#### Data section
--- START ---

(* ===== verification/GcExample.v ===== *)
(** * The collector at work

    Concrete heaps: the theorems about the collector applied to them, and a
    run on which the cycle detector costs the program a value. *)

From stdpp Require Import base numbers gmap sorting list relations.
From S2P Require Import Prelude Trial TrialFacts GcHeap GcFacts GcMutate GcDetect GcSweep GcRing.

Local Open Scope crab_scope.
Local Open Scope N_scope.

(** A key order: that of the finite map. *)
#[export] Instance map_order : KeyOrder := {|
  key_order m := (map_to_list m).*1;
  key_order_perm m := reflexivity _;
|}.

(** ** Checking a heap *)

Section check.
Context {L : Type}.

#[local] Notation Heap := (gmap addr (GcHeap.Cell L)).

(** The addresses that occur anywhere. *)
Definition mentioned (H : list addr) (h : Heap) : list addr :=
  H ++ (map_to_list h ≫= λ kc, kc.1 :: cell_children kc.2).

Definition cell_ok (H : list addr) (h : Heap) (a : addr) : bool :=
  match h !! a with
  | Some c => bool_decide (0 < c_strong c)%nat && bool_decide (c_strong c = occ a H + inrefs h a)%nat
  | None => bool_decide (occ a H = 0%nat) && bool_decide (inrefs h a = 0%nat)
  end.

Lemma inrefs_unmentioned H h a : a ∉ mentioned H h → inrefs h a = 0%nat.
Proof.
  unfold mentioned, inrefs. rewrite not_elem_of_app. intros [_ Hn].
  induction (map_to_list h) as [|[k c] l IH]; [done |]. rewrite bind_cons, not_elem_of_app in Hn.
  destruct Hn as [Hk Hl]. cbn. rewrite IH, occ_zero; [done | | done]. intros Ha. apply Hk. by right.
Qed.

Lemma heap_ok_check H h : forallb (cell_ok H h) (mentioned H h) = true → heap_ok H h.
Proof.
  intros Hall a. destruct (decide (a ∈ mentioned H h)) as [Ha|Ha].
  - rewrite forallb_forall in Hall. specialize (Hall a (proj1 (list_elem_of_In _ _) Ha)). unfold cell_ok in Hall.
    destruct (h !! a); apply andb_true_iff in Hall as [H1%bool_decide_eq_true H2%bool_decide_eq_true]; done.
  - rewrite (inrefs_unmentioned H h a Ha). unfold mentioned in Ha. apply not_elem_of_app in Ha as [HH Hh].
    rewrite occ_zero by done. destruct (h !! a) as [c|] eqn:Hc; [| done]. exfalso. apply Hh.
    apply list_elem_of_bind. exists (a, c). split; [left | by apply elem_of_map_to_list].
Qed.

End check.

(** The leaves are numbers. *)
#[local] Notation Value := (Value N).
#[local] Notation Cell := (Cell N).
#[local] Notation Memory := (Memory N).
#[local] Notation Heap := (gmap addr Cell).

(** ** A sweep *)

Definition cons_cell (strong : nat) (v w : Value) : Cell := MkCell strong (pair_new v w).

(** A ring of three pairs that nothing refers to, and a pair held by the
    program that is its own cdr. *)
Definition rings : Heap := {[
  1 := cons_cell 1 (VLeaf 10) (VPair 2);
  2 := cons_cell 1 (VLeaf 20) (VPair 3);
  3 := cons_cell 1 (VLeaf 30) (VPair 1);
  4 := cons_cell 2 (VLeaf 40) (VPair 4) ]}.

Definition rings_registry : Registry := foldr register_cycle_candidate registry_new [1; 2; 3; 4].

Lemma rings_ok : heap_ok [4] rings.
Proof. apply heap_ok_check. by vm_compute. Qed.

Lemma settled_check r :
  forallb (λ ac : addr * Color, bool_decide (ac.2 = Black) || bool_decide (ac.2 = Purple))
    (map_to_list (rg_entries r)) = true → settled r.
Proof.
  intros Hall a c Hc. rewrite forallb_forall in Hall.
  specialize (Hall (a, c) (proj1 (list_elem_of_In _ _) (proj2 (elem_of_map_to_list _ _ _) Hc))). cbn in Hall.
  apply orb_true_iff in Hall as [H%bool_decide_eq_true|H%bool_decide_eq_true]; auto.
Qed.

Lemma rings_settled : settled rings_registry.
Proof. apply settled_check. by vm_compute. Qed.

Lemma sweep_preserves_live_witness :
  (∃ h' r', run_sweep (HW := Heap_any_weak 100) rings rings_registry = Some (h', r') ∧ heap_ok [4] h' ∧ all_black r' ∧
     (∀ a, live [4] rings a → is_Some (rings !! a) ∧ c_object <$> h' !! a = c_object <$> rings !! a) ∧
     (∀ w, upgrade h' w = upgrade rings w ∨
        upgrade h' w = None ∧ ∃ b, heap_addr w = Some b ∧ ¬ live [4] rings b)) ∧
  (elements ∘ dom ∘ fst <$> run_sweep (HW := Heap_any_weak 100) rings rings_registry) = Some [4].
Proof.
  split; [| by vm_compute]. exact (sweep_preserves_live 100 [4] rings rings_registry rings_ok rings_settled).
Defined.

Lemma trial_deletion_exact_witness :
  ∃ t1 t2 W, run_mark (HW := Heap_any_weak 100) rings (candidate_addresses rings_registry) (MkTrial rings_registry ∅) = Some t1 ∧
    run_scan (HW := Heap_any_weak 100) rings (candidate_addresses rings_registry) t1 = Some t2 ∧
    (∀ x, color t2 x = if decide (x ∈ W) then White else Black) ∧ closed_group (HW := Heap_any_weak 100) rings W ∧
    (∀ x, x ∈ W → suspect (HW := Heap_any_weak 100) rings rings_registry x) ∧
    ∀ X, closed_group (HW := Heap_any_weak 100) rings X →
      (∀ x, x ∈ X → suspect (HW := Heap_any_weak 100) rings rings_registry x) → X ⊆ W.
Proof.
  apply (trial_deletion_exact (HW := Heap_any_weak 100) rings rings_registry rings_settled).
  apply (heap_counted 100 [4] rings rings_registry rings_ok). intros a Ha.
  assert (registered rings_registry = {[1; 2; 3; 4]}) as E by (vm_compute; done). rewrite E in Ha.
  repeat (apply elem_of_union in Ha as [Ha|Ha]); apply elem_of_singleton in Ha as ->; eexists; vm_compute; done.
Defined.

(** The pair that is its own cdr is not collected, nor is it ever after. *)
Lemma swept_candidates_ignored_witness :
  ∃ h1 r1, run_sweep (HW := Heap_any_weak 100) rings rings_registry = Some (h1, r1) ∧
    ∃ r2, run_sweep (HW := Heap_any_weak 100) (release 4 h1) (foldr register_cycle_candidate r1 [4]) = Some (release 4 h1, r2).
Proof.
  destruct (run_sweep (HW := Heap_any_weak 100) rings rings_registry) as [[h1 r1]|] eqn:E; [| by vm_compute in E].
  exists h1, r1. split; [done |].
  apply (swept_candidates_ignored 100 [4] rings rings_registry h1 r1 rings_ok rings_settled E).
  intros a ->%list_elem_of_singleton. vm_compute in E. injection E as _ <-. by eexists.
Defined.

(** The cells of the ring reach one another, and no others. *)
Lemma rings_reach a x : a ∈ ({[1; 2; 3]} : gset addr) → rtc (edge rings) a x → x ∈ ({[1; 2; 3]} : gset addr).
Proof.
  intros Ha Hr. induction Hr as [|x y z Hxy _ IH]; [done |]. apply IH. clear IH.
  apply edge_children in Hxy.
  repeat (apply elem_of_union in Ha as [Ha|Ha]); apply elem_of_singleton in Ha as ->;
    vm_compute in Hxy; apply list_elem_of_singleton in Hxy as ->; set_solver.
Qed.

Lemma cycle_detection_correct_witness :
  (cycle_check 100 rings 1 = true ↔ tc (edge rings) 1 1) ∧
  (value_reaches_container 100 rings (VPair 2) 1 = true ↔ ∃ b, heap_addr (VPair 2 : Value) = Some b ∧ rtc (edge rings) b 1).
Proof.
  apply (cycle_detection_correct rings 100 1 (VPair 2) {[1; 2; 3]}); [| vm_compute; lia].
  intros b x Hb. apply rings_reach. cbn in Hb. apply elem_of_cons in Hb as [->| ->%list_elem_of_singleton]; set_solver.
Defined.

Lemma garbage_rings_reclaimed_witness :
  ∃ h' r', run_sweep (HW := Heap_any_weak 100) rings rings_registry = Some (h', r') ∧ heap_ok [4] h' ∧
    ∀ a, a ∈ ({[1; 2; 3]} : gset addr) → h' !! a = None.
Proof.
  assert (∀ P : addr → Prop, P 1 → P 2 → P 3 → ∀ a, a ∈ ({[1; 2; 3]} : gset addr) → P a) as Hcase.
  { intros P H1 H2 H3 a Ha. repeat (apply elem_of_union in Ha as [Ha|Ha]); by apply elem_of_singleton in Ha as ->. }
  apply (garbage_rings_reclaimed 100 [4] rings rings_registry {[1; 2; 3]} {[1; 2; 3]} rings_ok rings_settled).
  - split.
    + apply Hcase; do 2 eexists; (split_and!; [by vm_compute | done | set_solver | done]).
    + refine (Hcase (λ a, _) _ _ _); vm_compute; lia.
    + apply rings_reach.
    + vm_compute. lia.
  - by apply Hcase; vm_compute.
Defined.

(** ** A value that is lost *)

(** The pair 1 is held by a variable and is an argument of a call; the pair 2,
    whose cdr is 1, is an argument too and has three more holders. *)
Definition call_handles : list addr := [1; 1; 2; 2; 2; 2].

Definition before_call : Memory := MkMemory {[
  1 := cons_cell 3 (VLeaf 10) VNull;
  2 := cons_cell 4 (VLeaf 20) (VPair 1) ]} registry_new 0 0.

Lemma before_call_ok : heap_ok call_handles (m_heap before_call).
Proof. apply heap_ok_check. by vm_compute. Qed.

Lemma set_pair_reads_back_witness :
  (∃ m' q, b_set_car 100 [VPair 1; VPair 2] before_call = (inr VUnspecified, m') ∧ heap_ok call_handles (m_heap m') ∧
     alters {[1]} (m_heap before_call) (m_heap m') ∧ pair_at (m_heap m') 1 = Some q ∧
     car (m_heap m') q = VPair 2 ∧ pr_cdr q = VNull ∧ pr_cdr_weak q = None) ∧
  (∃ m' q, b_set_cdr 100 [VPair 1; VPair 2] before_call = (inr VUnspecified, m') ∧ heap_ok call_handles (m_heap m') ∧
     alters {[1]} (m_heap before_call) (m_heap m') ∧ pair_at (m_heap m') 1 = Some q ∧
     cdr (m_heap m') q = VPair 2 ∧ pr_car q = VLeaf 10 ∧ pr_car_weak q = None).
Proof.
  apply (set_pair_reads_back 100 call_handles before_call 1 (VPair 2) (MkPair (VLeaf 10) VNull None None));
    [apply before_call_ok | left | | by vm_compute].
  intros b [= <-]. do 2 right. left.
Defined.

(** A pair that the program holds loses its cdr. After [(set-cdr! x y)]
    closes a cycle the slot is demoted, since the cell of [y] has other
    holders; it reads back [y]. When the call has returned and those holders
    are gone, the program still holds [x], every count is exact, no one has
    assigned to [x] again, and its cdr reads as unspecified. *)
Theorem demoted_value_lost :
  ∃ m q h p, b_set_cdr 100 [VPair 1; VPair 2] before_call = (inr VUnspecified, m) ∧
    pair_at (m_heap m) 1 = Some q ∧ cdr (m_heap m) q = VPair 2 ∧
    h = foldl (λ h a, release a h) (m_heap m) [1; 2; 2; 2; 2] ∧ heap_ok [1] h ∧
    pair_at h 1 = Some p ∧ cdr h p = VUnspecified.
Proof.
  do 4 eexists. split_and!; [by vm_compute | by vm_compute | by vm_compute | done | | by vm_compute | by vm_compute].
  apply heap_ok_check. by vm_compute.
Qed.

--- END ---

#### Requirement
Please copy only the lines between the first line of the entries and the line with "Local Open Scope crab_scope.", keeping those two end lines as well, exactly as written.

#### Solution for this problem
(* ===== verification/GcExample.v ===== *)
(** * The collector at work

    Concrete heaps: the theorems about the collector applied to them, and a
    run on which the cycle detector costs the program a value. *)

From stdpp Require Import base numbers gmap sorting list relations.
From S2P Require Import Prelude Trial TrialFacts GcHeap GcFacts GcMutate GcDetect GcSweep GcRing.

Local Open Scope crab_scope.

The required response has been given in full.